### Activity
Using the listing below, set down exactly the lines starting at the line that contains "Lemma flags_set p" and ending at the line that contains "rewrite lookup_fmap. destruct (decide", both included, and no others.
■ ■ ■ ■
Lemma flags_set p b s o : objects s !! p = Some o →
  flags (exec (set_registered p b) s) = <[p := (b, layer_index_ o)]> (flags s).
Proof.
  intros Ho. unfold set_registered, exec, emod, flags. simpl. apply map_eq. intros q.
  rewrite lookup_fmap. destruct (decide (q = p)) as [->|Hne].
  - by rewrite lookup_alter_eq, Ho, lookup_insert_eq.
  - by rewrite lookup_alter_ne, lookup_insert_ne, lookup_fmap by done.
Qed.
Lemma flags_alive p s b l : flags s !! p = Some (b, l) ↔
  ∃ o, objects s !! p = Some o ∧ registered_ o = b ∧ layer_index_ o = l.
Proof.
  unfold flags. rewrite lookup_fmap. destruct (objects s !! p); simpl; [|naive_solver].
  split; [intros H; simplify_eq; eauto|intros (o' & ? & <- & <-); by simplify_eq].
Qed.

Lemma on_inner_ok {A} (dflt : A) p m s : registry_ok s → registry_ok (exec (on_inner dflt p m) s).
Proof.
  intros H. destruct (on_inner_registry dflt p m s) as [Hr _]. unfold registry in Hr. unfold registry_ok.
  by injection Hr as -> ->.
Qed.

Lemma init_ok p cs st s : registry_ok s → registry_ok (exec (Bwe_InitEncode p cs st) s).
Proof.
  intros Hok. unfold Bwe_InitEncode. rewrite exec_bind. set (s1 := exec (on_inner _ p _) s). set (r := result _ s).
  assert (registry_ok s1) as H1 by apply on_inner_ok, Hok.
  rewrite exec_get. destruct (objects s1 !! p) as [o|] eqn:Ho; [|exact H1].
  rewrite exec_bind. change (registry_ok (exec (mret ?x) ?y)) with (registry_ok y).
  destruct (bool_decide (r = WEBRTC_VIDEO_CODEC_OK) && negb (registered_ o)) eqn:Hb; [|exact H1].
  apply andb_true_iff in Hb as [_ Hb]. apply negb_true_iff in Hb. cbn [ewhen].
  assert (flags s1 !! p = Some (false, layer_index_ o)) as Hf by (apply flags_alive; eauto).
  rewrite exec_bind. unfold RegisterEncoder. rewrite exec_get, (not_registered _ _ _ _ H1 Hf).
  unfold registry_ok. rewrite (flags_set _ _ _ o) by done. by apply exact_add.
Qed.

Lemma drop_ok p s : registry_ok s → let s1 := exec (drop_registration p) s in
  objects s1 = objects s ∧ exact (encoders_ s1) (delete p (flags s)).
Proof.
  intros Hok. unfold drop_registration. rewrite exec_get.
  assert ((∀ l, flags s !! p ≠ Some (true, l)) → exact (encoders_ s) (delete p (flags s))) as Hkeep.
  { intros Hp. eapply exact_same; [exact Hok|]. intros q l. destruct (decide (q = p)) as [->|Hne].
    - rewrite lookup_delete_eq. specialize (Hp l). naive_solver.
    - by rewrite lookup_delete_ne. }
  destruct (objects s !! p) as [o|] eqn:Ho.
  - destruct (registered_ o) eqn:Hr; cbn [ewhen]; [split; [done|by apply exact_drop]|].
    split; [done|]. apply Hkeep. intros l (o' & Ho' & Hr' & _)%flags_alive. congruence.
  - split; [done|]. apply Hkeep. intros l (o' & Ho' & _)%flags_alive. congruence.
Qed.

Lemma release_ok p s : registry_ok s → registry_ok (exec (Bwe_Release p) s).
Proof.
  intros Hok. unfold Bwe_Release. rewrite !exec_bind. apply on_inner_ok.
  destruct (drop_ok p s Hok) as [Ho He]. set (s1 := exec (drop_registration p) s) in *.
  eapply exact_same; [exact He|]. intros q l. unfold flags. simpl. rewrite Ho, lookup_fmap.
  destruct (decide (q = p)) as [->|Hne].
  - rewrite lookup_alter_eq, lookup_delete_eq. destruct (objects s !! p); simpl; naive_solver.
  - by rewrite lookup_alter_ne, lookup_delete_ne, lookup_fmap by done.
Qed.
■ ■ ■ ■
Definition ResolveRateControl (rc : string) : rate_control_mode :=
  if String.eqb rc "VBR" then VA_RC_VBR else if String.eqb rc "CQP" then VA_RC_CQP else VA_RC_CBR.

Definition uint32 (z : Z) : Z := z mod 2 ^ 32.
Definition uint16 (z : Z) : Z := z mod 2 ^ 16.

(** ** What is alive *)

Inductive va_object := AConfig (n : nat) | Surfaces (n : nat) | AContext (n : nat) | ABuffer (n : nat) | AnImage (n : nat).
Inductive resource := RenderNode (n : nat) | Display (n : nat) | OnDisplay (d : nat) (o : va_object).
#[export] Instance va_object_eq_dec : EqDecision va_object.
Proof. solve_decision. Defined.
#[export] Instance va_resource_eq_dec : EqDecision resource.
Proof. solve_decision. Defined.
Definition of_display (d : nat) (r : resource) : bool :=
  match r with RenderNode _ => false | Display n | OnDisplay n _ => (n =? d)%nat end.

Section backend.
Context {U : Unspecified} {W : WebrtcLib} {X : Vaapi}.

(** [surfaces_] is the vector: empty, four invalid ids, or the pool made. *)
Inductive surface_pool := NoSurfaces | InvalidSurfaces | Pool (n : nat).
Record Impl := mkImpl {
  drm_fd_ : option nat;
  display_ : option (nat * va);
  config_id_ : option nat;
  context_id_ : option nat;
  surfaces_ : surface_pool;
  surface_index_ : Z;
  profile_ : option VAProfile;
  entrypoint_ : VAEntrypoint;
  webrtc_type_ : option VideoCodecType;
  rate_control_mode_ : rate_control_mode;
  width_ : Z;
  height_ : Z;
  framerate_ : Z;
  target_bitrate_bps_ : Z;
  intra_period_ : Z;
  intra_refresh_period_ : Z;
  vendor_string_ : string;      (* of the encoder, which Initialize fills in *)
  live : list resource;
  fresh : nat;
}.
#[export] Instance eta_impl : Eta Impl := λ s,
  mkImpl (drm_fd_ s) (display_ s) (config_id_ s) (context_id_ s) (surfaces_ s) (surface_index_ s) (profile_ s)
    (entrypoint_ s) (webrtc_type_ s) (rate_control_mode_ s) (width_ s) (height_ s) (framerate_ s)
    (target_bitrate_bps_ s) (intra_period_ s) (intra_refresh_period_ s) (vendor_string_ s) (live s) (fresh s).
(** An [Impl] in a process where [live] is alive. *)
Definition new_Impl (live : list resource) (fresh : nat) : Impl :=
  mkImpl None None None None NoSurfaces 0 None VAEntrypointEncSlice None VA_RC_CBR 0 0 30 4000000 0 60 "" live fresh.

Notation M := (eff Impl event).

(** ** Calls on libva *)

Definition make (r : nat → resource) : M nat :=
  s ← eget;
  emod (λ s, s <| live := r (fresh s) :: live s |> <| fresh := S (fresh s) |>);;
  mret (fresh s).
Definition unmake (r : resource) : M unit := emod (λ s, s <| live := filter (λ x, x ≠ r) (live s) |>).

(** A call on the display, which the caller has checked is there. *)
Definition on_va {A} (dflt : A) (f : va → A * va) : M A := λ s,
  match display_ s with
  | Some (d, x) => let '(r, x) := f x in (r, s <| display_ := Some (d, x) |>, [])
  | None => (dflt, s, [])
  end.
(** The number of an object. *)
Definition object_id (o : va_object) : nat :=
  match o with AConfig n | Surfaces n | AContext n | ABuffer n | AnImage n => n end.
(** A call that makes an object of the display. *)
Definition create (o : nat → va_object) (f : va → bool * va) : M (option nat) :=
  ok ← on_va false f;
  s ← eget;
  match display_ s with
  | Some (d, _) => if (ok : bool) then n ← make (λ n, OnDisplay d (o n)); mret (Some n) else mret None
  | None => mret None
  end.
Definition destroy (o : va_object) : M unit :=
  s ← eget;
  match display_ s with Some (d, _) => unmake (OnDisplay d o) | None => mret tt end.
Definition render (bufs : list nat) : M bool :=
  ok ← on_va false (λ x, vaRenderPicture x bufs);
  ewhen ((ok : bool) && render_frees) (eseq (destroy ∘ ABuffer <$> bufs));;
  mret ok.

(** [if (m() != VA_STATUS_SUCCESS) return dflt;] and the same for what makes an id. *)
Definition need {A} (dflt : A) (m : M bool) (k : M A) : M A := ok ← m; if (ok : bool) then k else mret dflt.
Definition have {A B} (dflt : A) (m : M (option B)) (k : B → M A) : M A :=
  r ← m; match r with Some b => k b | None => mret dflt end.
■ ■ ■ ■
### Exercise answer
Lemma flags_set p b s o : objects s !! p = Some o →
  flags (exec (set_registered p b) s) = <[p := (b, layer_index_ o)]> (flags s).
Proof.
  intros Ho. unfold set_registered, exec, emod, flags. simpl. apply map_eq. intros q.
  rewrite lookup_fmap. destruct (decide (q = p)) as [->|Hne].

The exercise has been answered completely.